TCL Zhonghuan Semiconductor (Zhonghuan)’s net profit increased by 69% last year, but due to the high price of silicon materials, its advantages were not brought into play. But this year, things may change for the company.
This year is different for Zhonghuan because the silicon wafer industry is expected to regain pricing power in the industry chain due to a shortage of high-purity quartz sand. Zhonghuan not only has the cost advantage of producing large silicon wafers, but also ensuring the supply of quartz sand.
On March 28, Zhonghuan announced its annual report for 2022, revealing its revenue in 2022 of RMB 67.1 billion, up 63.02% year-on-year. The net cash flow from operating activities was RMB 5.057 billion, up 18.11%. The net profit attributable to the parent company was RMB 6.819 billion, up 69.21%.
According to its performance report, its main products are the new energy solar business and other silicon material businesses, with 93% being used in the solar field.
For products, the revenue of solar silicon wafers accounted for 75.96%; solar module revenue accounted for 16.18%; 4.87% of other silicon materials and 0.92% of solar power stations. The revenue of silicon wafer business in 2022 increased by 60.08% year-on-year; Module revenue increased by 77.2%, mainly benefited from the increase in industry demand.
The largest proportion of the cost of silicon wafers is silicon materials, and in 2022, the price of silicon materials has been hovering at a high level. Even if Zhonghuan, one of the silicon duopoly, which has a strong ability to maintain the supply of silicon materials and increase the price of silicon wafers, has been affected in gross profit in the face of high cost silicon materials.
Last year, Zhonghuan was dealing with more unfavorable factors in the silicon wafer industry, including high price of silicon materials, the overcapacity in silicon wafer, as well as more and more new entrants, which have all impaired Zhonghuan and Longi’s advantages, leading to a deteriorated competitive landscape in the silicon wafer industry.
However, due to the shortage of high purity quartz sand, the game has been changed. In the industry, there is indeed overcapacity in silicon wafers, which is roughly estimated to exceed 600 GW, so the competitive situation is indeed not good. But because the mineral resources limit the high purity quartz sand, it also limits the quantity and quality of quartz crucible, and then limits the high quality productivity of silicon wafers. In other words, even if there is overcapacity in the silicon wafer industry, it does not matter, since the industry needs not laggard production, but high-quality capacity. Thus enterprises that can guarantee the supply of high-quality quartz sand and produce high-quality silicon wafers, especially n-type large silicon wafers, will benefit from it.

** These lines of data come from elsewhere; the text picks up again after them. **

Lemma validate_does l cap m id arrived_on hops now : carries l cap m → does l cap m (ProofArrives id arrived_on hops now).
Proof.
  intros (rows & Hr & Hnd & -> & Hd). unfold does. cbn [transported_do]. unfold validate_by_proof.
  assert (Hsame : carries l cap (entries tl_link_id rows)) by (by exists rows).
  destruct (row_cases l cap rows id Hr Hnd) as [(i & e & -> & Hi & -> & Hm)|[-> Hm]]; cbn [mbind run_bind].
  2: { eexists _, l, _. split; [done|]. split; [|done]. apply ProofRefused. by apply RefusedUnknown. }
  destruct (tl_validated_by_proof e) eqn:Hv.
  { eexists _, l, _. split; [done|]. split; [|done]. apply ProofRefused. by eapply RefusedAgain. }
  case_bool_decide as Hside; cbn [negb].
  2: { eexists _, l, _. split; [done|]. split; [|done]. apply ProofRefused. by eapply RefusedSide. }
  destruct (Z.eqb_spec hops (tl_remaining_hops e)) as [->|Hh]; cbn [negb].
  2: { eexists _, l, _. split; [done|]. split; [|done]. apply ProofRefused. eapply RefusedHops; [done..|]. by apply Z.eqb_neq. }
  destruct (rewritten_ok l cap rows i e (with_validated (tl_remaining_hops e) now e) Hr Hnd Hi eq_refl) as (l' & -> & Hl'). cbn [mbind run_bind].
  eexists _, l', _. split; [done|]. split; [|exact Hl']. subst arrived_on. by apply IsValidated.
Qed.

Lemma rebalance_does l cap m id arrived_on hops now : carries l cap m → does l cap m (RebalancedProofArrives id arrived_on hops now).
Proof.
  intros (rows & Hr & Hnd & -> & Hd). unfold does. cbn [transported_do]. unfold rebalance_and_validate_by_proof.
  assert (Hsame : carries l cap (entries tl_link_id rows)) by (by exists rows).
  destruct (row_cases l cap rows id Hr Hnd) as [(i & e & -> & Hi & -> & Hm)|[-> Hm]]; cbn [mbind run_bind].
  2: { eexists _, l, _. split; [done|]. split; [|done]. apply RebalancedRefused. by apply RefusedUnknown. }
  destruct (tl_validated_by_proof e) eqn:Hv.
  { eexists _, l, _. split; [done|]. split; [|done]. apply RebalancedRefused. by eapply RefusedAgain. }
  case_bool_decide as Hside; cbn [negb].
  2: { eexists _, l, _. split; [done|]. split; [|done]. apply RebalancedRefused. by eapply RefusedSide. }
  destruct (Z.eqb_spec hops (tl_remaining_hops e)) as [->|Hh].
  { eexists _, l, _. split; [done|]. split; [|done]. apply RebalancedRefused. eapply RefusedHops; [done..|]. by apply Z.eqb_eq. }
  destruct (rewritten_ok l cap rows i e (with_validated hops now e) Hr Hnd Hi eq_refl) as (l' & -> & Hl'). cbn [mbind run_bind].
  eexists _, l', _. split; [done|]. split; [|exact Hl']. subst arrived_on. by apply IsRebalanced.
Qed.

(** [switch_side] decides [crosses]. *)
Lemma switch_side_ok m id e arrived_on hops :
  m !! id = Some e → tl_validated_by_proof e = true →
  match switch_side e arrived_on hops with
  | Ok out => crosses e arrived_on hops out
  | Err error => switch_refused m id arrived_on hops error
  end.
Proof.
  intros Hm Hv. unfold switch_side. case_bool_decide as Hone.
  - destruct (Z.eqb_spec hops (tl_remaining_hops e)) as [Ehops|Hr]; cbn [orb].
    { apply OnOneInterface; [done|]. by left. }
    destruct (Z.eqb_spec hops (tl_taken_hops e)) as [Ehops|Ht].
    { apply OnOneInterface; [done|]. by right. }
    apply (WrongHops _ _ _ _ e); [done|done| |by left]. intros out Hc. destruct Hc as [? ? ?|? ? ?|? [?|?]]; congruence.
  - case_bool_decide as Hnext; [|case_bool_decide as Hrecv].
    + destruct (Z.eqb_spec hops (tl_remaining_hops e)) as [Ehops|Hr]; [by apply Homeward|].
      apply (WrongHops _ _ _ _ e); [done|done| |right; unfold sides; set_solver]. intros out Hc. destruct Hc as [? ? ?|? ? ?|? [?|?]]; congruence.
    + destruct (Z.eqb_spec hops (tl_taken_hops e)) as [Ehops|Ht]; [by apply Outward|].
      apply (WrongHops _ _ _ _ e); [done|done| |right; unfold sides; set_solver]. intros out Hc. destruct Hc as [? ? ?|? ? ?|? [?|?]]; congruence.
    + apply (Stranger _ _ _ _ e); [done|done|done|]. unfold sides. intros [->|[->|[]%not_elem_of_nil]%elem_of_cons]%elem_of_cons; done.
Qed.

Lemma switch_does l cap m id arrived_on hops now : carries l cap m → does l cap m (PacketArrives id arrived_on hops now).
Proof.
  intros (rows & Hr & Hnd & -> & Hd). unfold does. cbn [transported_do]. unfold switch_through.
  assert (Hsame : carries l cap (entries tl_link_id rows)) by (by exists rows).
  destruct (row_cases l cap rows id Hr Hnd) as [(i & e & -> & Hi & -> & Hm)|[-> Hm]]; cbn [mbind run_bind].
  2: { eexists _, l, _. split; [done|]. split; [|done]. apply SwitchRefused. by apply NoSuchLink. }
  destruct (tl_validated_by_proof e) eqn:Hv; cbn [negb].
  2: { eexists _, l, _. split; [done|]. split; [|done]. apply SwitchRefused. by eapply NotYet. }
  pose proof (switch_side_ok _ _ e arrived_on hops Hm Hv) as Hside. destruct (switch_side e arrived_on hops) as [out|error].
  - destruct (rewritten_ok l cap rows i e (with_last_active now e) Hr Hnd Hi eq_refl) as (l' & -> & Hl'). cbn [mbind run_bind].
    eexists _, l', _. split; [done|]. split; [|exact Hl']. by apply IsSwitched.
  - eexists _, l, _. split; [done|]. split; [|done]. by apply SwitchRefused.
Qed.

Lemma pop_does l cap m now : carries l cap m → does l cap m (PopOverdue now).
Proof.
  intros (rows & Hr & Hnd & -> & Hd). unfold does. cbn [transported_do]. unfold pop_overdue_transported.
  destruct (tb_overdue_ok _ cap rows now Hr) as (found & t' & -> & Hr' & Hf). cbn [mbind run_bind]. destruct found as [i|].
  - destruct Hf as (e & Hi & Hdue). destruct (tb_entries_ok _ _ _ Hr') as (_ & _ & -> & _). rewrite Hi.
    destruct (tb_swap_remove_ok _ cap rows i Hr' (lookup_lt_Some _ _ _ Hi)) as (t2 & -> & Hr2). cbn [mbind run_bind].
    destruct (entries_removed tl_link_id rows i e Hnd Hi) as [E Hnd']. destruct (refreshed_ok t2 cap _ Hr2 Hnd') as (l' & -> & Hl'). cbn [mbind run_bind].
    eexists _, l', _. split; [done|]. split; [|exact Hl']. rewrite E. apply IsPopped; [|done]. apply entries_some; [done|]. by eapply list_elem_of_lookup_2.
  - eexists _, _, _. split; [done|]. split; [|by exists rows]. apply NoneOverdue. intros id e [He _]%entries_row. by eapply list.Forall_forall in Hf.
Qed.

Lemma entries_filter rows rows' (P : TransportedLink → bool) b :
  NoDup (tl_link_id <$> rows) → rows' ≡ₚ filter (λ e, negb (P e) = b) rows →
  entries tl_link_id rows' = filter (λ p, P p.2 = negb b) (entries tl_link_id rows) ∧ NoDup (tl_link_id <$> rows').
Proof.
  intros Hnd Hp. assert (Hnd' : NoDup (tl_link_id <$> rows')).
  { rewrite Hp. eapply submseteq_NoDup; [exact Hnd|]. apply fmap_submseteq. apply sublist_submseteq, sublist_filter. }
  split; [|done]. apply map_eq. intros k. apply option_eq. intros e. rewrite map_lookup_filter_Some, !entries_iff by done. rewrite Hp, list_elem_of_filter.
  cbn. rewrite <- (negb_involutive (P e)) at 2. split; intros H; repeat split; try tauto; destruct H as [H1 H2]; try destruct H1; destruct b, (P e); done.
Qed.

Lemma orphans_loop_ok fuel t cap rows i present culled :
  tb_rep t cap rows → length rows - i < fuel →
  ∃ t', transported_orphans_loop fuel t i present culled
      = Done (culled ++ ((sweep (λ e, negb (keeps present e)) fuel i rows).2 ≫= sides), t')
    ∧ tb_rep t' cap (sweep (λ e, negb (keeps present e)) fuel i rows).1.
Proof.
  revert t rows i culled. induction fuel as [|fuel IH]; intros t rows i culled Hr Hf; [lia|]. cbn [transported_orphans_loop sweep].
  destruct (tb_entries_ok _ _ _ Hr) as (_ & -> & -> & _). destruct (rows !! i) as [e|] eqn:Hi.
  - pose proof (lookup_lt_Some _ _ _ Hi) as Hlt. rewrite (proj2 (Nat.ltb_lt _ _)) by done. rewrite (index_lookup _ i e) by done. cbn [mbind run_bind].
    fold (keeps present e). destruct (keeps present e); cbn [negb]; [apply IH; [done|lia]|].
    destruct (tb_swap_remove_ok t cap rows i Hr Hlt) as (t' & -> & Hr'). cbn [mbind run_bind fst snd].
    destruct (IH t' (swap_removed rows i) i (culled ++ [tl_next_hop_interface e; tl_received_interface e]) Hr') as (t2 & -> & Hr2).
    { rewrite length_swap_removed by done. lia. }
    exists t2. split; [|done]. do 2 f_equal. rewrite <- app_assoc. done.
  - rewrite (proj2 (Nat.ltb_ge _ _)) by (by apply lookup_ge_None). exists t. cbn. by rewrite app_nil_r.
Qed.

Lemma orphans_does l cap m present : carries l cap m → does l cap m (CullOrphans present).
Proof.
  intros (rows & Hr & Hnd & -> & Hd). unfold does. cbn [transported_do]. unfold cull_transported_orphans.
  destruct (tb_entries_ok _ _ _ Hr) as (_ & -> & _ & _).
  destruct (orphans_loop_ok (S (length rows)) _ cap rows 0 present [] Hr) as (t' & -> & Hr'); [lia|]. cbn [mbind run_bind app].
  destruct (sweep_all (λ e, negb (keeps present e)) rows) as [Hkept Hgone].
  destruct (entries_filter rows _ (keeps present) false Hnd Hkept) as [E Hnd']. destruct (entries_filter rows _ (keeps present) true Hnd Hgone) as [Eg Hndg].
  destruct (refreshed_ok t' cap _ Hr' Hnd') as (l' & -> & Hl'). cbn [mbind run_bind]. eexists _, l', _. split; [done|]. split; [|exact Hl'].
  rewrite E. cbn [negb]. by eapply AreCulled.
Qed.

Lemma transported_does l cap m op : carries l cap m → (Z.of_nat (size m) < u32_max)%Z → does l cap m op.
Proof.
  intros Hl Hmax. destruct op; [by apply track_does|by apply validate_does|by apply rebalance_does|by apply switch_does|by apply pop_does|by apply orphans_does].
Qed.

Lemma carried_size cap m op a m' : carried cap m op a m' → size m' ≤ S (size m).
Proof.
  assert (Hover : ∀ id e e', m !! id = Some e → size (<[id := e']> m) ≤ S (size m)).
  { intros id e e' Hm. rewrite map_size_insert_Some by (by exists e). lia. }
  intros [e Hn _|e _|e _ _|id e now Hm _|id e hops now Hm _ _|id a0 hops now er _|id a0 hops now er _|id e a0 hops now out Hm _ _|id a0 hops now er _|id e now Hm _|now _|present over gone _ _ _]; try lia;
    try (by eapply Hover).
  - rewrite map_size_insert_None by done. lia.
  - rewrite map_size_delete_Some by (by exists e). lia.
  - etransitivity; [apply map_subseteq_size, map_filter_subseteq|lia].
Qed.

Lemma transported_runs l cap m ops :
  carries l cap m → (Z.of_nat (size m + length ops) ≤ u32_max)%Z →
  ∃ trace l' m', transported_run l ops = Done (trace, l') ∧ trace.*1 = ops ∧ carried_all cap m trace m' ∧ carries l' cap m'.
Proof.
  revert l m. induction ops as [|op ops IH]; intros l m Hl Hmax; cbn [transported_run].
  { exists [], l, m. split_and!; [done|done|constructor|done]. }
  cbn in Hmax. destruct (transported_does l cap m op Hl) as (a & l1 & m1 & -> & Hc & Hl1); [lia|]. cbn [mbind run_bind].
  apply carried_size in Hc as Hs. destruct (IH l1 m1 Hl1) as (trace & l' & m' & -> & Et & Hc' & Hl'); [lia|]. cbn [mbind run_bind].
  exists ((op, a) :: trace), l', m'. split_and!; [done|by cbn; rewrite Et|by econstructor|done].
Qed.

(** C27. The links carried for others follow the rules.  On both tables every operation returns, and what it answers and
    leaves is what the rules of [carried] allow: a proof validates a row once, over its next hop and with its hop
    count; packets cross a validated row from side to side with the hop count of the side; every refusal has its
    reason and changes nothing; only overdue or orphaned rows go; and the cached deadline stays the earliest. *)
Theorem transported_links_follow_rules l cap m ops :
  carries l cap m → (Z.of_nat (size m + length ops) ≤ u32_max)%Z →
  ∃ trace l' m', transported_run l ops = Done (trace, l') ∧ trace.*1 = ops ∧ carried_all cap m trace m' ∧ carries l' cap m'.
Proof. apply transported_runs. Qed.
End refinement.

(** * Nothing crosses before its proof *)

Lemma carried_split cap m past op a rest m'' :
  carried_all cap m (past ++ (op, a) :: rest) m'' → ∃ m1 m2, carried_all cap m past m1 ∧ carried cap m1 op a m2 ∧ carried_all cap m2 rest m''.
Proof.
  revert m. induction past as [|[op0 a0] past IH]; intros m Hc; inversion Hc; subst.
  - eexists _, _. split; [constructor|]. split; eassumption.
  - destruct (IH _ ltac:(eassumption)) as (m1 & m2 & H1 & H2). exists m1, m2. split; [by econstructor|done].
Qed.

(** What happens while the row of [e] stays. *)
Definition leaves (e : TransportedLink) (step : transported_op * transported_answer) : Prop :=
  match step with
  | (PopOverdue _, Popped (Some gone)) => tl_link_id gone ≠ tl_link_id e
  | (CullOrphans present, _) => keeps present e = true
  | _ => True
  end.

(** The proof of [e], with the hop count it came with. *)
Inductive is_proof (e : TransportedLink) (hops : Z) : transported_op * transported_answer → Prop :=
  | ExactProof now : hops = tl_remaining_hops e →
      is_proof e hops (ProofArrives (tl_link_id e) (tl_next_hop_interface e) hops now, ProofAnswer (Ok (mkSwitch (tl_received_interface e))))
  | OtherProof now : hops ≠ tl_remaining_hops e →
      is_proof e hops (RebalancedProofArrives (tl_link_id e) (tl_next_hop_interface e) hops now, ProofAnswer (Ok (mkSwitch (tl_received_interface e)))).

Therefore, the competition pattern of the whole silicon wafer industry is still relatively poor this year, but high-quality leading enterprises will benefit from it, and the market share of Zhonghuan is expected to reach 30% this year.
As TOPCon, Heterojunction, and others continue to be put into production, the demand for n-type silicon wafers will continue to increase. In addition, this year, silicon materials are on a downward path, so Zhonghuan has a stronger cost advantage and ability to obtain silicon materials. Since high quality n-type wafers are in short supply, then Zhonghuan can secure 50% of market share.
Currently, Zhonghuan and its suppliers have locked in about 40% of the overseas imported quartz sand, which can ensure the shipment of high-quality silicon wafers this year. After this year, the silicon wafer industry will likely present a polarization situation, and the profit differentiation will become increasingly evident.